President Kennedy was highly political, and 1962 was a mid-term election year. Two years earlier, he had strongly criticized the Eisenhower administration for not doing enough to challenge the Soviet threat. Now he now was facing the same criticism from Republicans (brought about largely by his decision not to send U.S. forces into Cuba after the Bay of Pigs). He was genuinely concerned about the mid-term elections. Presidential historian Richard Reeves suggests that Kennedy’s focus on politics greatly hindered his ability to concentrate on Cuba and that the Soviets were able to sneak in missiles because the president was distracted with politics. Reeves claims that Kennedy was mostly concerned with Republican Senator Kenneth Keating, who was suggesting that Kennedy was too soft on the Soviets. In response, Kennedy started his September 13 news conference in a strongly worded warning:
“I would like to take this opportunity to set the matter in perspective…. It is Mr. Castro and his supporters who are in trouble. So it is not surprising that in a frantic effort to bolster his regime he should try to arouse the Cuban people by charges of an imminent American invasion…. I will repeat the conclusion that I reported last week: that these new shipments do not constitute a threat to any other part of this hemisphere…. We shall neither initiate nor allow aggression in this hemisphere…. I have indicated that if Cuba should possess a capacity to carry out offensive actions against the United States, that the United States would act.” [13]
Senator Keating stood on the Senate floor and accused the Soviet Union of sneaking thousands of troops and torpedo boats into Cuba. The president was sure that the CIA had leaked the information, and he remarked, “Those CIA bastards… I’m going to get those bastards if it’s the last thing I do.”[14]

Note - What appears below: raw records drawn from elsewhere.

(** A policy that has only a list of groups. *)
Definition group_policy (groups : slice GroupDefinition.t) : PolicyRepresentation.t :=
  {| PolicyRepresentation.Config := None;
     PolicyRepresentation.DecisionStrategy := None;
     PolicyRepresentation.Description := None;
     PolicyRepresentation.ID := None;
     PolicyRepresentation.Logic := None;
     PolicyRepresentation.Name := None;
     PolicyRepresentation.Owner := None;
     PolicyRepresentation.Policies := None;
     PolicyRepresentation.Resources := None;
     PolicyRepresentation.Scopes := None;
     PolicyRepresentation.Type_ := None;
     PolicyRepresentation.RolePolicyRepresentation :=
       {| RolePolicyRepresentation.Roles := None |};
     PolicyRepresentation.JSPolicyRepresentation :=
       {| JSPolicyRepresentation.Code := None |};
     PolicyRepresentation.ClientPolicyRepresentation :=
       {| ClientPolicyRepresentation.Clients := None |};
     PolicyRepresentation.TimePolicyRepresentation := zero_time;
     PolicyRepresentation.UserPolicyRepresentation :=
       {| UserPolicyRepresentation.Users := None |};
     PolicyRepresentation.AggregatedPolicyRepresentation :=
       {| AggregatedPolicyRepresentation.Policies := None |};
     PolicyRepresentation.GroupPolicyRepresentation :=
       {| GroupPolicyRepresentation.Groups := Some groups;
          GroupPolicyRepresentation.GroupsClaim := None |} |}.

(** The groups [{id: "g1", extendChildren: true}, {}]: the second has no
    id. *)
Definition g1_noid : slice GroupDefinition.t :=
  Slice [group (Some (bs "g1")) (Some true); group None None].

(** The groups [{id: "g1", extendChildren: true}, {id: "g2"}]. *)
Definition g1_g2 : slice GroupDefinition.t :=
  Slice [group (Some (bs "g1")) (Some true); group (Some (bs "g2")) None].

(** A struct whose only field is a boolean without the [string]
    option. *)
Definition granted : json.struct :=
  [json.Field (json.Tag (bs "granted") true false) (json.PtrBool (Some true))].

(** A struct whose only field is a string with the [string] option. *)
Definition quoted_q : json.struct :=
  [json.Field (json.Tag (bs "q") true true) (json.PtrString (Some (bs "a b")))].

(** A role whose id has a double quote between an [a] and a [b]. *)
Definition r_quote : slice RoleDefinition.t :=
  Slice [role (Some (bs "a" ++ [dq] ++ bs "b")) None].

(** A policy that has only a list of clients. *)
Definition client_policy (clients : slice bytes) : PolicyRepresentation.t :=
  {| PolicyRepresentation.Config := None;
     PolicyRepresentation.DecisionStrategy := None;
     PolicyRepresentation.Description := None;
     PolicyRepresentation.ID := None;
     PolicyRepresentation.Logic := None;
     PolicyRepresentation.Name := None;
     PolicyRepresentation.Owner := None;
     PolicyRepresentation.Policies := None;
     PolicyRepresentation.Resources := None;
     PolicyRepresentation.Scopes := None;
     PolicyRepresentation.Type_ := None;
     PolicyRepresentation.RolePolicyRepresentation :=
       {| RolePolicyRepresentation.Roles := None |};
     PolicyRepresentation.JSPolicyRepresentation :=
       {| JSPolicyRepresentation.Code := None |};
     PolicyRepresentation.ClientPolicyRepresentation :=
       {| ClientPolicyRepresentation.Clients := Some clients |};
     PolicyRepresentation.TimePolicyRepresentation := zero_time;
     PolicyRepresentation.UserPolicyRepresentation :=
       {| UserPolicyRepresentation.Users := None |};
     PolicyRepresentation.AggregatedPolicyRepresentation :=
       {| AggregatedPolicyRepresentation.Policies := None |};
     PolicyRepresentation.GroupPolicyRepresentation :=
       {| GroupPolicyRepresentation.Groups := None;
          GroupPolicyRepresentation.GroupsClaim := None |} |}.

(** The clients [c1] and [c2]. *)
Definition c1_c2 : slice bytes := Slice [bs "c1"; bs "c2"].

(** A store in which two variables, at 1 and 2, refer to the one table,
    at 1, that has an entry [k]. *)
Definition shared : PolicyRepresentation.store :=
  {| PolicyRepresentation.tables := {[ 1%positive := {[ bs "k" := bs "v" ]} ]};
     PolicyRepresentation.variables :=
       {[ 1%positive := Some 1%positive; 2%positive := Some 1%positive ]} |}.

(** A struct with a boolean, a number, a string and a slice of
    strings. *)
Definition mixed : json.struct :=
  [ json.Field (json.Tag (bs "exact") true true) (json.PtrBool (Some true));
    json.Field (json.Tag (bs "max") true false) (json.PtrInt (Some 10%Z));
    json.Field (json.Tag (bs "q") true false) (json.PtrString (Some (bs "a b")));
    json.Field (json.Tag (bs "type") true false)
      (json.Strings (Slice [bs "LOGIN"; bs "LOGOUT"])) ].

End Examples.

(** * Properties *)

(** * Bytes *)

Section Bytes.
Local Open Scope N_scope.

Lemma code_lt_256 (c : ascii) : code c < 256.
Proof. apply N_ascii_bounded. Qed.

Lemma byte_of_code (c : ascii) : byte_of (code c) = c.
Proof.
  unfold byte_of, code. rewrite N.mod_small by apply N_ascii_bounded.
  apply ascii_N_embedding.
Qed.

Lemma code_byte_of (n : N) : n < 256 → code (byte_of n) = n.
Proof.
  intros Hn. unfold byte_of, code. rewrite N.mod_small by done.
  by apply N_ascii_embedding.
Qed.

Lemma code_inj (c d : ascii) : code c = code d → c = d.
Proof. intros H. rewrite <- (byte_of_code c), <- (byte_of_code d). by rewrite H. Qed.

(** A property of bytes that holds of the 256 of them. *)
Lemma ascii_forall (P : ascii → bool) :
  forallb P all_ascii = true → ∀ c, P c = true.
Proof.
  intros H c. rewrite forallb_forall in H. apply H.
  unfold all_ascii. rewrite <- (ascii_nat_embedding c).
  apply in_map, in_seq. pose proof (nat_ascii_bounded c). lia.
Qed.

End Bytes.

Section Utf8.
Local Open Scope N_scope.
Import utf8.

Lemma lor_mul_pow2 (a b n : N) : b < 2 ^ n → N.lor (a * 2 ^ n) b = a * 2 ^ n + b.
Proof.
  intros Hb.
  assert (N.land (a * 2 ^ n) b = 0) as Hdisj.
  { apply N.bits_inj_0. intros i. rewrite N.land_spec.
    destruct (N.lt_ge_cases i n) as [Hi|Hi].
    - by rewrite N.mul_pow2_bits_low.
    - rewrite <- (N.mod_small b (2 ^ n)) by done.
      rewrite N.mod_pow2_bits_high by done. apply andb_false_r. }
  by rewrite <- N.lxor_lor, <- N.add_nocarry_lxor.
Qed.

Lemma land_maskx (r : N) : N.land r maskx = r mod 64.
Proof. change maskx with (N.ones 6). by rewrite N.land_ones. Qed.

Lemma div_eq (a b q r : N) : a = b * q + r → r < b → a / b = q.
Proof. intros -> Hr. symmetry. by apply (N.div_unique _ b q r). Qed.

Lemma mod_eq (a b q r : N) : a = b * q + r → r < b → a mod b = r.
Proof. intros -> Hr. symmetry. by apply (N.mod_unique _ b q r). Qed.

(** The three shapes [DecodeRune] assembles, as sums. *)
Lemma rune2_sum (u v : N) : v < 64 → N.lor (N.shiftl u 6) v = u * 64 + v.
Proof. intros. rewrite N.shiftl_mul_pow2. by apply (lor_mul_pow2 u v 6). Qed.

Lemma rune3_sum (u v1 v2 : N) :
  v1 < 64 → v2 < 64 →
  N.lor (N.lor (N.shiftl u 12) (N.shiftl v1 6)) v2 = u * 4096 + v1 * 64 + v2.
Proof.
  intros. rewrite !N.shiftl_mul_pow2.
  rewrite (lor_mul_pow2 u (v1 * 2 ^ 6) 12) by (change (2 ^ 6) with 64; change (2 ^ 12) with 4096; lia).
  change (2 ^ 6) with 64; change (2 ^ 12) with 4096.
  replace (u * 4096 + v1 * 64) with ((u * 64 + v1) * 2 ^ 6) by (change (2 ^ 6) with 64; lia).
  rewrite lor_mul_pow2 by done. change (2 ^ 6) with 64. lia.
Qed.

Lemma rune4_sum (u v1 v2 v3 : N) :
  v1 < 64 → v2 < 64 → v3 < 64 →
  N.lor (N.lor (N.lor (N.shiftl u 18) (N.shiftl v1 12)) (N.shiftl v2 6)) v3
  = u * 262144 + v1 * 4096 + v2 * 64 + v3.
Proof.
  intros. rewrite !N.shiftl_mul_pow2.
  rewrite (lor_mul_pow2 u (v1 * 2 ^ 12) 18)
    by (change (2 ^ 12) with 4096; change (2 ^ 18) with 262144; lia).
  change (2 ^ 12) with 4096; change (2 ^ 18) with 262144.
  replace (u * 262144 + v1 * 4096) with ((u * 64 + v1) * 2 ^ 12)
    by (change (2 ^ 12) with 4096; lia).
  rewrite (lor_mul_pow2 _ (v2 * 2 ^ 6) 12)
    by (change (2 ^ 6) with 64; change (2 ^ 12) with 4096; lia).
  change (2 ^ 6) with 64; change (2 ^ 12) with 4096.
  replace ((u * 64 + v1) * 4096 + v2 * 64) with (((u * 64 + v1) * 64 + v2) * 2 ^ 6)
    by (change (2 ^ 6) with 64; lia).
  rewrite lor_mul_pow2 by done. change (2 ^ 6) with 64. lia.
Qed.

Time magazine was publishing classified CIA and State Department documents on Cuba. Other newspapers were reporting similar stories. On September 3, 1962, The New York Daily News headlines included, “REDS CONFIRM BUILDUP IN CUBA.” The article reported that the USSR had given Cuba Surface-to-Air-Missiles (SAMs) and suggested that missile bases might be under construction.[15] In a press conference on August 29, reporters asked questions about the presence of Soviet troops and military equipment in Cuba. Kennedy denied Keating’s earlier accusations of the presence of Soviet troops and explained that the Soviet Union and Cuba were working on “an expanded advisory and technical mission.”[16] Despite public denials of Soviet military and weapons in Cuba, the Kennedy administration was aware of increased Soviet activity on the island.
Notwithstanding reports of military equipment being shipped into Cuba, the intelligence community frequently came to the same conclusion: any Soviet buildup of weapons in Cuba would be unlikely or inconsistent with what the Soviet Union had done prior. On August 10, McCone met with Secretary of State Dean Rusk and reported that there was an unexpected importation of distinctive electronic material used in MRBMs into Cuba.[17] Ten days later, the CIA acknowledged,
“It appears that between 4000 and 6000 Soviet/Bloc personnel have arrived in Cuba since 1 July. Many are known to be technicians, some are suspected to be military units, as such, being included…. Unloading of ships takes place under maximum security, with the Cuba population excluded from the port areas. Large equipment is noticeable; large crates have been observed which could contain airplane fuselages or missile components.”[18]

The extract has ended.